Will you write out all the entries below exactly?

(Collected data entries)
-.-.-
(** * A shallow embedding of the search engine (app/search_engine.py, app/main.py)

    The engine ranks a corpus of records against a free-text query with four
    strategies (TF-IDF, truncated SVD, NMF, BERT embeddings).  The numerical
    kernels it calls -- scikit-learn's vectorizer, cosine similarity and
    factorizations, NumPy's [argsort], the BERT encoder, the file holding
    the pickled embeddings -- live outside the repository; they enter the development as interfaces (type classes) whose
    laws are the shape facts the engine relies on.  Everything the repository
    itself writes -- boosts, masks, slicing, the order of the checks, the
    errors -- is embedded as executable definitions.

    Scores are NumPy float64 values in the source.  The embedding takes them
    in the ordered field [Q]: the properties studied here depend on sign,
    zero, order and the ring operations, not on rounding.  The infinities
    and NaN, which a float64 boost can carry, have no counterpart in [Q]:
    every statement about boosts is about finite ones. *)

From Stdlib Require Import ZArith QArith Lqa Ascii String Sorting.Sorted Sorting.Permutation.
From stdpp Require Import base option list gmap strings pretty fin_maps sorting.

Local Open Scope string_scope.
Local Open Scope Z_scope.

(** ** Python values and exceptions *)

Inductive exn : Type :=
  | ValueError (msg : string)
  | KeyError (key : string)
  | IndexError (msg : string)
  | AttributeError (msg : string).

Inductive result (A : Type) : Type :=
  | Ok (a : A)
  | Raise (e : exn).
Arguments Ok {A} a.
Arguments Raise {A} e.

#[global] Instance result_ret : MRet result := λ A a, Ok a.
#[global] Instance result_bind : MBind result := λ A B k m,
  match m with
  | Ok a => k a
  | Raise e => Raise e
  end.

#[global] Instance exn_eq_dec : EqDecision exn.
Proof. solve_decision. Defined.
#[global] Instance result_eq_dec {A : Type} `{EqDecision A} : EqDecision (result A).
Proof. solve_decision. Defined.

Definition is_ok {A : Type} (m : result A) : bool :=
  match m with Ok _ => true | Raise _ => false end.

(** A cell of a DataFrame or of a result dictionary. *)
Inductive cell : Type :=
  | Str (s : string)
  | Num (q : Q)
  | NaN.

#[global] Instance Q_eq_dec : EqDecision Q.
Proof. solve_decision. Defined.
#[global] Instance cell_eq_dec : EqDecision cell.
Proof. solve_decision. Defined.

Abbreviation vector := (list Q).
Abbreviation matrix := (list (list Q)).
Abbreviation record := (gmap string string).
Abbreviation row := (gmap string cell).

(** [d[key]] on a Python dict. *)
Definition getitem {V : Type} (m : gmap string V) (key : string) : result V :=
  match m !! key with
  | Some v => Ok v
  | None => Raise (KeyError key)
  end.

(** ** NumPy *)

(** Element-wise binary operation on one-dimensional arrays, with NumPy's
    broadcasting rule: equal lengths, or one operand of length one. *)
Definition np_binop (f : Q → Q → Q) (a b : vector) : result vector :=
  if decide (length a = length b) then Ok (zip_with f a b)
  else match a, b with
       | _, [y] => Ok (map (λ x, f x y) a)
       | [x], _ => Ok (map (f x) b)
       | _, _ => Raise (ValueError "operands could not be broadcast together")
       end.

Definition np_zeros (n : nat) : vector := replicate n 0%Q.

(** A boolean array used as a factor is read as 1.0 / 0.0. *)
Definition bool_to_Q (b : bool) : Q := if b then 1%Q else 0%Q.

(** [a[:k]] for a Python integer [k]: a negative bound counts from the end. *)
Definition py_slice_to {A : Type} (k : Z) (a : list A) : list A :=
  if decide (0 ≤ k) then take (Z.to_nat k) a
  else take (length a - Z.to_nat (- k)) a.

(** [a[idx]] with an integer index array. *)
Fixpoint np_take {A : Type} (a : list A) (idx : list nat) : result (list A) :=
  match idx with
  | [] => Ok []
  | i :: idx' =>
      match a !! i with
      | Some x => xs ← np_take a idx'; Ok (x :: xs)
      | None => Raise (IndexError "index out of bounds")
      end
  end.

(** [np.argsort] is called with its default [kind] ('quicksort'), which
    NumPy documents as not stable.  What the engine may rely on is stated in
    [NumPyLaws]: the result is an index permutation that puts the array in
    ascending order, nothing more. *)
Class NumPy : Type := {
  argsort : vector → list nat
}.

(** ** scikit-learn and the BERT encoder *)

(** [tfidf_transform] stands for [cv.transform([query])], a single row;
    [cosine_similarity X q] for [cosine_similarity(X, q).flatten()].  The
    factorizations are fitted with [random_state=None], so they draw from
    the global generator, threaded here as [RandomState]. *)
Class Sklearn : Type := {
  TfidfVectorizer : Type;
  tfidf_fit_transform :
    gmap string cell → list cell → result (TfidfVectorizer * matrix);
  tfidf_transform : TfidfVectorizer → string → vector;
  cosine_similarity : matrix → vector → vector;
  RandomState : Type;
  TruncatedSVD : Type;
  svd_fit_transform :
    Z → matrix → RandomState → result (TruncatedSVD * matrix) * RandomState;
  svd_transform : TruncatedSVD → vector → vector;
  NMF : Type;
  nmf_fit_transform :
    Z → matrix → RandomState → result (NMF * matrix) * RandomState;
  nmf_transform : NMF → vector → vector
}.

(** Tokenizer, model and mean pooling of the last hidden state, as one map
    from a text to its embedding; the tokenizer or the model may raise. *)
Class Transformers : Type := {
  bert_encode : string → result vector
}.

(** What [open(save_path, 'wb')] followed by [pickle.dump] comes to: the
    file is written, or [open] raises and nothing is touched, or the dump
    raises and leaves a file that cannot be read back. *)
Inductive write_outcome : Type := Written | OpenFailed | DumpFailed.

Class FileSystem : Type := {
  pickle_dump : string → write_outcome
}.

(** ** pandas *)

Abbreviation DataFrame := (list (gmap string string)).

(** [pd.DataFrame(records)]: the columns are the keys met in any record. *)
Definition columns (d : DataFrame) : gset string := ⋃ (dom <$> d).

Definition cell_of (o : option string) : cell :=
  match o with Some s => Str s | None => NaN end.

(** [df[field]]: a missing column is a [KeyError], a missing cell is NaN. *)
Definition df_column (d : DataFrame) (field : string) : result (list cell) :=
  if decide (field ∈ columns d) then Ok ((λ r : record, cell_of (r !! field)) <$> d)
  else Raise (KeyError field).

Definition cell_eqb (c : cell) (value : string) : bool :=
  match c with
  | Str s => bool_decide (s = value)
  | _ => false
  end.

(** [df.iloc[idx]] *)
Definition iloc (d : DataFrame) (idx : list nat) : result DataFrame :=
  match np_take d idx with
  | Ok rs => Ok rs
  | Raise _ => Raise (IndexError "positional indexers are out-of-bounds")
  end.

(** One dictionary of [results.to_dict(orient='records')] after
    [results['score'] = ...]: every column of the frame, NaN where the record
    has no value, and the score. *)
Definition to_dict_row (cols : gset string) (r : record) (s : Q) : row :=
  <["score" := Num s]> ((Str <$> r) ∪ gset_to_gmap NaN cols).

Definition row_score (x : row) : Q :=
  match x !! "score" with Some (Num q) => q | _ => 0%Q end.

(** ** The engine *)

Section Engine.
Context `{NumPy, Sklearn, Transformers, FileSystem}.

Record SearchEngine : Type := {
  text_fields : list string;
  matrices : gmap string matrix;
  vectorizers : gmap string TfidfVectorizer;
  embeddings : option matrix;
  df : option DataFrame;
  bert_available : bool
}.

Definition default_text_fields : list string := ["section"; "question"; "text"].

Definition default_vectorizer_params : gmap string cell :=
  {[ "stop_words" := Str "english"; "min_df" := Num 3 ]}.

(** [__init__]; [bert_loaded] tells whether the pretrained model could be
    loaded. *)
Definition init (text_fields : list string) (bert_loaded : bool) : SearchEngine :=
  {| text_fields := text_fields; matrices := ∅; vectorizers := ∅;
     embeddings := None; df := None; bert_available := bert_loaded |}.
-.-.-
### [TASK RESPONSE]
(** * A shallow embedding of the search engine (app/search_engine.py, app/main.py)

    The engine ranks a corpus of records against a free-text query with four
    strategies (TF-IDF, truncated SVD, NMF, BERT embeddings).  The numerical
    kernels it calls -- scikit-learn's vectorizer, cosine similarity and
    factorizations, NumPy's [argsort], the BERT encoder, the file holding
    the pickled embeddings -- live outside the repository; they enter the development as interfaces (type classes) whose
    laws are the shape facts the engine relies on.  Everything the repository
    itself writes -- boosts, masks, slicing, the order of the checks, the
    errors -- is embedded as executable definitions.

    Scores are NumPy float64 values in the source.  The embedding takes them
    in the ordered field [Q]: the properties studied here depend on sign,
    zero, order and the ring operations, not on rounding.  The infinities
    and NaN, which a float64 boost can carry, have no counterpart in [Q]:
    every statement about boosts is about finite ones. *)

From Stdlib Require Import ZArith QArith Lqa Ascii String Sorting.Sorted Sorting.Permutation.
From stdpp Require Import base option list gmap strings pretty fin_maps sorting.

Local Open Scope string_scope.
Local Open Scope Z_scope.

(** ** Python values and exceptions *)

Inductive exn : Type :=
  | ValueError (msg : string)
  | KeyError (key : string)
  | IndexError (msg : string)
  | AttributeError (msg : string).

Inductive result (A : Type) : Type :=
  | Ok (a : A)
  | Raise (e : exn).
Arguments Ok {A} a.
Arguments Raise {A} e.

#[global] Instance result_ret : MRet result := λ A a, Ok a.
#[global] Instance result_bind : MBind result := λ A B k m,
  match m with
  | Ok a => k a
  | Raise e => Raise e
  end.

#[global] Instance exn_eq_dec : EqDecision exn.
Proof. solve_decision. Defined.
#[global] Instance result_eq_dec {A : Type} `{EqDecision A} : EqDecision (result A).
Proof. solve_decision. Defined.

Definition is_ok {A : Type} (m : result A) : bool :=
  match m with Ok _ => true | Raise _ => false end.

(** A cell of a DataFrame or of a result dictionary. *)
Inductive cell : Type :=
  | Str (s : string)
  | Num (q : Q)
  | NaN.

#[global] Instance Q_eq_dec : EqDecision Q.
Proof. solve_decision. Defined.
#[global] Instance cell_eq_dec : EqDecision cell.
Proof. solve_decision. Defined.

Abbreviation vector := (list Q).
Abbreviation matrix := (list (list Q)).
Abbreviation record := (gmap string string).
Abbreviation row := (gmap string cell).

(** [d[key]] on a Python dict. *)
Definition getitem {V : Type} (m : gmap string V) (key : string) : result V :=
  match m !! key with
  | Some v => Ok v
  | None => Raise (KeyError key)
  end.

(** ** NumPy *)

(** Element-wise binary operation on one-dimensional arrays, with NumPy's
    broadcasting rule: equal lengths, or one operand of length one. *)
Definition np_binop (f : Q → Q → Q) (a b : vector) : result vector :=
  if decide (length a = length b) then Ok (zip_with f a b)
  else match a, b with
       | _, [y] => Ok (map (λ x, f x y) a)
       | [x], _ => Ok (map (f x) b)
       | _, _ => Raise (ValueError "operands could not be broadcast together")
       end.

Definition np_zeros (n : nat) : vector := replicate n 0%Q.

(** A boolean array used as a factor is read as 1.0 / 0.0. *)
Definition bool_to_Q (b : bool) : Q := if b then 1%Q else 0%Q.

(** [a[:k]] for a Python integer [k]: a negative bound counts from the end. *)
Definition py_slice_to {A : Type} (k : Z) (a : list A) : list A :=
  if decide (0 ≤ k) then take (Z.to_nat k) a
  else take (length a - Z.to_nat (- k)) a.

(** [a[idx]] with an integer index array. *)
Fixpoint np_take {A : Type} (a : list A) (idx : list nat) : result (list A) :=
  match idx with
  | [] => Ok []
  | i :: idx' =>
      match a !! i with
      | Some x => xs ← np_take a idx'; Ok (x :: xs)
      | None => Raise (IndexError "index out of bounds")
      end
  end.

(** [np.argsort] is called with its default [kind] ('quicksort'), which
    NumPy documents as not stable.  What the engine may rely on is stated in
    [NumPyLaws]: the result is an index permutation that puts the array in
    ascending order, nothing more. *)
Class NumPy : Type := {
  argsort : vector → list nat
}.

(** ** scikit-learn and the BERT encoder *)

(** [tfidf_transform] stands for [cv.transform([query])], a single row;
    [cosine_similarity X q] for [cosine_similarity(X, q).flatten()].  The
    factorizations are fitted with [random_state=None], so they draw from
    the global generator, threaded here as [RandomState]. *)
Class Sklearn : Type := {
  TfidfVectorizer : Type;
  tfidf_fit_transform :
    gmap string cell → list cell → result (TfidfVectorizer * matrix);
  tfidf_transform : TfidfVectorizer → string → vector;
  cosine_similarity : matrix → vector → vector;
  RandomState : Type;
  TruncatedSVD : Type;
  svd_fit_transform :
    Z → matrix → RandomState → result (TruncatedSVD * matrix) * RandomState;
  svd_transform : TruncatedSVD → vector → vector;
  NMF : Type;
  nmf_fit_transform :
    Z → matrix → RandomState → result (NMF * matrix) * RandomState;
  nmf_transform : NMF → vector → vector
}.

(** Tokenizer, model and mean pooling of the last hidden state, as one map
    from a text to its embedding; the tokenizer or the model may raise. *)
Class Transformers : Type := {
  bert_encode : string → result vector
}.

(** What [open(save_path, 'wb')] followed by [pickle.dump] comes to: the
    file is written, or [open] raises and nothing is touched, or the dump
    raises and leaves a file that cannot be read back. *)
Inductive write_outcome : Type := Written | OpenFailed | DumpFailed.

Class FileSystem : Type := {
  pickle_dump : string → write_outcome
}.

(** ** pandas *)

Abbreviation DataFrame := (list (gmap string string)).

(** [pd.DataFrame(records)]: the columns are the keys met in any record. *)
Definition columns (d : DataFrame) : gset string := ⋃ (dom <$> d).

Definition cell_of (o : option string) : cell :=
  match o with Some s => Str s | None => NaN end.

(** [df[field]]: a missing column is a [KeyError], a missing cell is NaN. *)
Definition df_column (d : DataFrame) (field : string) : result (list cell) :=
  if decide (field ∈ columns d) then Ok ((λ r : record, cell_of (r !! field)) <$> d)
  else Raise (KeyError field).

Definition cell_eqb (c : cell) (value : string) : bool :=
  match c with
  | Str s => bool_decide (s = value)
  | _ => false
  end.

(** [df.iloc[idx]] *)
Definition iloc (d : DataFrame) (idx : list nat) : result DataFrame :=
  match np_take d idx with
  | Ok rs => Ok rs
  | Raise _ => Raise (IndexError "positional indexers are out-of-bounds")
  end.

(** One dictionary of [results.to_dict(orient='records')] after
    [results['score'] = ...]: every column of the frame, NaN where the record
    has no value, and the score. *)
Definition to_dict_row (cols : gset string) (r : record) (s : Q) : row :=
  <["score" := Num s]> ((Str <$> r) ∪ gset_to_gmap NaN cols).

Definition row_score (x : row) : Q :=
  match x !! "score" with Some (Num q) => q | _ => 0%Q end.

(** ** The engine *)

Section Engine.
Context `{NumPy, Sklearn, Transformers, FileSystem}.

Record SearchEngine : Type := {
  text_fields : list string;
  matrices : gmap string matrix;
  vectorizers : gmap string TfidfVectorizer;
  embeddings : option matrix;
  df : option DataFrame;
  bert_available : bool
}.

Definition default_text_fields : list string := ["section"; "question"; "text"].

Definition default_vectorizer_params : gmap string cell :=
  {[ "stop_words" := Str "english"; "min_df" := Num 3 ]}.

(** [__init__]; [bert_loaded] tells whether the pretrained model could be
    loaded. *)
Definition init (text_fields : list string) (bert_loaded : bool) : SearchEngine :=
  {| text_fields := text_fields; matrices := ∅; vectorizers := ∅;
     embeddings := None; df := None; bert_available := bert_loaded |}.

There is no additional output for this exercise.